Die Südtiroler Gewerkschaftsbünde – Le Confederazioni sindacali dell‘Alto Adige
L’accordo sul welfare del 23 luglio 2007
Le confederazioni sindacali Cgil, Cisl e Uil hanno sottoscritto un accordo con il Governo Prodi su vari punti cruciali quali previdenza e mercato del lavoro con particolare attenzione a soggetti deboli o svantaggiati. Riassumiamo alcuni aspetti importanti del accordo firmato il 23 luglio 2007:
Pensionati
Aumenti alle pensioni previdenziali di importo basso: l’incremento è erogato annualmente con la tredicesima rata di pensione, in una unica rata, a seconda dell’anzianità contributiva (da 262 a 392 €uro per il 2007 e da 336 a 504 €uro netti dal 2008)
Adeguamento e rivalutazione annua più alta dei trattamenti pensionistici piccoli e medi (fino a 5 volte il trattamento minimo)
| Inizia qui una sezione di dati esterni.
Lemma single_user_approval_is_idempotent_witness :
  verifications (final (_approve_user_verification no_faults alice false alice_stale))
  = verifications alice_stale ++ [approved_row no_faults alice 1]
  ∧ _approve_user_verification no_faults alice false
      (final (_approve_user_verification no_faults alice false alice_stale))
    = MkRun (bump (final (_approve_user_verification no_faults alice false alice_stale)))
        [already_verified alice] (Ok tt).
Proof.
  assert (¬ holds_valid_approval (cutoff no_faults (tick alice_stale)) alice_stale
              (id alice)) as Hstale.
  { apply valid_rows_nil. reflexivity. }
  split.
  - apply (single_user_approval_is_idempotent no_faults alice alice_stale);
      [reflexivity | exact Hstale | reflexivity].
  - apply (single_user_approval_is_idempotent no_faults alice alice_stale);
      [reflexivity | exact Hstale | reflexivity | by vm_compute | reflexivity].
Defined.

(** ** What the single-user mode does not catch *)

(** X2. The single-user mode catches [User.DoesNotExist] and nothing else.
    A lookup that raises any other exception ends the command with that
    exception, nothing written. And, unlike in the bulk mode, a failing
    insert is not caught: when the named account exists once, holds no valid
    approval and its insert raises an exception other than
    [User.DoesNotExist], the command ends with that exception, having added
    no row and written no line. *)
Theorem single_user_errors_propagate env all_users name batch_size w :
  name ≠ "" →
  let run dry_run :=
    handle env {| opt_all := all_users; opt_username := Some name;
                  opt_batch_size := batch_size; opt_dry_run := dry_run |} w in
  (∀ dry_run e, fault env (tick w) OpRead = Some e →
     exc_cls e ≠ UserDoesNotExist →
     run dry_run = MkRun (bump w) [] (Raise e))
  ∧ (∀ u e, fault env (tick w) OpRead = None →
     filter (λ u, username u = name) (users w) = [u] →
     fault env (S (tick w)) OpRead = None →
     ¬ holds_valid_approval (cutoff env (S (tick w))) w (id u) →
     fault env (S (S (tick w))) (OpCreateMV (id u)) = Some e →
     exc_cls e ≠ UserDoesNotExist →
     outcome (run false) = Raise e
     ∧ verifications (final (run false)) = verifications w
     ∧ emitted (run false) = [MVCreate (approved_row env u (S (S (tick w)))) (Some e)]).
Proof.
  intros Hne run. subst run. destruct name as [|c name]; [done|].
  unfold handle.
  cbn [opt_all opt_username opt_dry_run truthy default from_option Datatypes.id].
  rewrite andb_false_r. cbn [negb].
  unfold try_except, mbind, M_bind, bind. split.
  - intros dry_run e Hread Hcls. rewrite User_objects_get_run, Hread.
    by rewrite decide_False.
  - intros u e Hread Hone Hread' Hnone Hins Hcls.
    rewrite User_objects_get_run, Hread, Hone.
    rewrite _approve_user_verification_run. cbn [tick bump]. rewrite Hread'.
    assert (¬ holds_valid_approval (cutoff env (S (tick w))) (bump w) (id u)) as Hnone'
      by done.
    apply valid_rows_nil in Hnone'.
    rewrite bool_decide_eq_false_2 by (by intros ?). rewrite Hins.
    by rewrite decide_False.
Qed.

Lemma single_user_errors_propagate_witness :
  handle always_down (all_and_alice false false) two_users
  = MkRun (bump two_users) [] (Raise db_down)
  ∧ outcome (handle inserts_fail (all_and_alice false false) two_users) = Raise db_down.
Proof.
  split.
  - apply (single_user_errors_propagate always_down false "alice" 100 two_users);
      [discriminate | reflexivity | discriminate].
  - apply (proj2 (single_user_errors_propagate inserts_fail false "alice" 100 two_users
                    ltac:(discriminate)) alice db_down);
      [reflexivity | reflexivity | reflexivity | | reflexivity | discriminate].
    apply valid_rows_nil. reflexivity.
Defined.

(** ** The hook and the single-user mode *)

Lemma info_logs_app o1 o2 : info_logs (o1 ++ o2) = info_logs o1 ++ info_logs o2.
Proof. apply omap_app. Qed.

(** X9. The registration hook and the single-user mode without dry run
    apply the same rule to the database: run on the same account in the same
    state, under the same behaviour of the database layer, they attempt the
    same insert, add the same row and leave the same database; they differ
    in what they report and in that the hook never raises. *)
Theorem hook_matches_single_user_approval env user w :
  let hook := set_id_verification_status env user w in
  let command := _approve_user_verification env user false w in
  final hook = final command
  ∧ attempted (emitted hook) = attempted (emitted command)
  ∧ inserted (emitted hook) = inserted (emitted command)
  ∧ info_logs (emitted hook) = info_logs (emitted command).
Proof.
  intros hook command. subst hook command.
  rewrite set_id_verification_status_run, _approve_user_verification_run.
  destruct (fault env (tick w) OpRead); [done|].
  destruct (decide (filter (λ r, user_id r = id user)
                      (approved_since (cutoff env (tick w)) w) = [])) as [Hnil|Hne].
  - rewrite bool_decide_eq_true_2, bool_decide_eq_false_2 by (done || by intros ?).
    by destruct (fault env (S (tick w)) _).
  - by rewrite bool_decide_eq_false_2, bool_decide_eq_true_2.
Qed.

(** ** A new account *)

(** X8. When an account is created and the database layer does not fail,
    the two receivers together add exactly one profile row and, for an
    account without a valid approval, exactly one approved verification row,
    both for that account, and log the approval at info level; the user
    table is untouched and nothing is written to the console. When an
    account is merely updated, the receivers do nothing at all. *)
Theorem registration_creates_profile_and_approval env instance w :
  fault env (tick w) (OpCreateProfile (id instance)) = None →
  fault env (S (tick w)) OpRead = None →
  ¬ holds_valid_approval (cutoff env (S (tick w))) w (id instance) →
  fault env (S (S (tick w))) (OpCreateMV (id instance)) = None →
  post_save_send env instance true w
  = MkRun {| users := users w;
             verifications :=
               verifications w ++ [approved_row env instance (S (S (tick w)))];
             profiles := profiles w ++ [ {| profile_user_id := id instance |} ];
             tick := S (S (S (tick w))) |}
          [ProfileCreate {| profile_user_id := id instance |} None;
           MVCreate (approved_row env instance (S (S (tick w)))) None;
           approval_logged instance]
          (Ok tt)
  ∧ post_save_send env instance false w = MkRun w [] (Ok tt).
Proof.
  intros Hprofile Hread Hnone Hins. split; [|done].
  unfold post_save_send, mbind, M_bind, bind, sync_extended_profile,
    auto_approve_id_verification_on_registration, ExtendedUserProfile_objects_create.
  rewrite Hprofile, set_id_verification_status_run. cbn [tick]. rewrite Hread.
  match goal with |- context [bool_decide ?P] =>
    assert P as Hnil by (by apply valid_rows_nil) end.
  rewrite bool_decide_eq_true_2 by done. by rewrite Hins.
Qed.

Lemma registration_creates_profile_and_approval_witness :
  profiles (final (post_save_send no_faults alice true alice_stale))
  = [ {| profile_user_id := 1 |} ]
  ∧ verifications (final (post_save_send no_faults alice true alice_stale))
    = verifications alice_stale ++ [approved_row no_faults alice 2].
Proof.
  assert (post_save_send no_faults alice true alice_stale
          = MkRun {| users := users alice_stale;
                     verifications :=
                       verifications alice_stale ++ [approved_row no_faults alice 2];
                     profiles := profiles alice_stale ++ [ {| profile_user_id := 1 |} ];
                     tick := 3 |}
                  [ProfileCreate {| profile_user_id := 1 |} None;
                   MVCreate (approved_row no_faults alice 2) None;
                   approval_logged alice]
                  (Ok tt)) as ->; [|done].
  apply (registration_creates_profile_and_approval no_faults alice alice_stale);
    [reflexivity | reflexivity | | reflexivity].
  apply valid_rows_nil. reflexivity.
Defined.

(** ** The dry-run preview of the bulk mode *)

Lemma slice_from_start {A} (l : list A) k :
  0 ≤ k → slice l 0 k = take (Z.to_nat k) l.
Proof.
  intros Hk. rewrite <- (take_slice l 0 k) by lia. by rewrite take_0.
Qed.

Lemma for_each_print {A} (line : A → event) (body : A → unit → M unit) (xs : list A) w :
  (∀ x s w', body x s w' = MkRun w' [line x] (Ok tt)) →
  for_each xs body tt w = MkRun w (line <$> xs) (Ok tt).
Proof.
  intros Hbody. induction xs as [|x xs IH]; [done|].
  rewrite for_each_cons. unfold bind. by rewrite Hbody, IH.
Qed.

(** X3. With reads that do not raise, the dry run of the bulk mode writes
    exactly: the number of users found, the number it would approve, the
    usernames of the first ten users of the work list in its order (all of
    them when there are at most ten), and a line counting the remaining
    ones exactly when there are more than ten. With an empty work list it
    writes only that no user needs approval. *)
Theorem dry_run_preview env batch_size w :
  reads_ok env →
  let work := users_to_approve (cutoff env (tick w)) w in
  (work = [] →
   _approve_all_users env batch_size true w = MkRun (bump w) [nothing_to_do] (Ok tt))
  ∧ (work ≠ [] →
     _approve_all_users env batch_size true w
     = MkRun (bump (bump w)) (preview_lines work) (Ok tt)).
Proof.
  intros Hreads work.
  unfold _approve_all_users, earliest_allowed_verification_date, query,
    mbind, M_bind, bind.
  rewrite !Hreads. cbn [tick bump]. rewrite ?Hreads. fold work. split.
  - intros ->. done.
  - intros Hne. assert ((Z.of_nat (length work) =? 0) = false) as ->.
    { apply Z.eqb_neq. destruct work; [done|]. simpl. lia. }
    cbn [stdout_write emit tick bump]. rewrite Hreads.
    change (users_to_approve (cutoff env (tick w)) (bump w)) with work.
    rewrite (for_each_print (λ u, Stdout Plain ("  - " +:+ username u))) by done.
    rewrite slice_from_start by lia.
    unfold preview_lines. change (Z.to_nat 10) with 10%nat.
    destruct (10 <? Z.of_nat (length work)); simpl; by rewrite ?app_nil_r.
Qed.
Impegno del Governo ad esaminare modifiche al divieto del cumulo fra redditi da lavoro e pensione
Ammortizzatori sociali
Aumento della durata e dell’importo dell’indennità di disoccupazione (anche con requisiti ridotti) con copertura figurativa del periodo
Lavoratori attivi
Riforma delle pensioni con parziale superamento dello „scalone“ e misure specifiche per i lavoratori che abbiano svolto lavori usuranti
Sostegno della contrattazione integrativa attraverso sgravi contributivi e detassazione
Giovani
Cumulo più vantaggioso dei vari periodi contributivi delle diverse gestioni
Riscatto contributivo della laurea meno costoso
Aumento aliquota contributiva lavoratori parasubordinati
Mercato del lavoro
La legge 30-2003 sarà rivista in alcuni punti critici, prevedendo l’introduzione di maggiori tutele e diritti per le varie tipologie contrattuali, anche per il lavoro atipico. Verrà abrogato il lavoro a chiamata. Il lavoratore che abbia lavorato con contratto a termine presso la stessa azienda per più di 6 mesi ha diritto di precedenza nelle assunzioni a tempo indeterminato effettuate dallo stesso datore di lavoro entro i successivi 12 mesi.
Revisione degli incentivi all’occupazione per donne, giovani e lavoratori ultra 50enni.
L’accordo del 23 luglio 2007 costituisce per CGIL/AGB, SGBCISL, UIL-SGK e ASGB una buona mediazione, un successo della concertazione e del negoziato sindacale. I sindacati sono riusciti a contrattare una serie di tutele e diritti per milioni di persone nel segno dell’equità sociale ed intergenerazionale, anche se avremmo voluto una maggior flessibilità nel pensionamento di anzianità con un maggior peso degli anni di contribuzione rispetto all’innalzamento dell’età oppure agire con gli incentivi e quindi con la libertà di scelta del lavoratore.
E’ opportuno evidenziare il sostegno previdenziale ai giovani, esposti al mercato del lavoro flessibile e occupazione discontinua, le modifiche ad alcuni punti critici della Legge 30-2003 sono solo un primo passo positivo per ridurre la precarietà, il sostegno della contrattazione integrativa, gli aumenti per milioni di pensionati/e.
A fronte di un quadro finanziario difficile è stata raggiunta un’intesa sulla riforma delle pensioni con superamento dello scalone e accesso alla pensione di anzianità più graduale e flessibile, reperendo le risorse all’interno del sistema senza caricare le generazioni future.
Mentre l’innalzamento delle pensioni basse è contenuto nel decreto relativo all’utilizzo dell’extragettito fiscale, le riforme previdenziali dovranno in autunno 2007 ancora passare al vaglio delle istanze parlamentari.
Invitiamo quindi tutti i lavoratori e lavoratrici, pensionati e pensionate a votare a favore dell’accordo in quanto migliorativo dell’attuale situazione e per l’avvenuto ritorno alla concertazione come metodo di confronto fra Governo e Sindacati.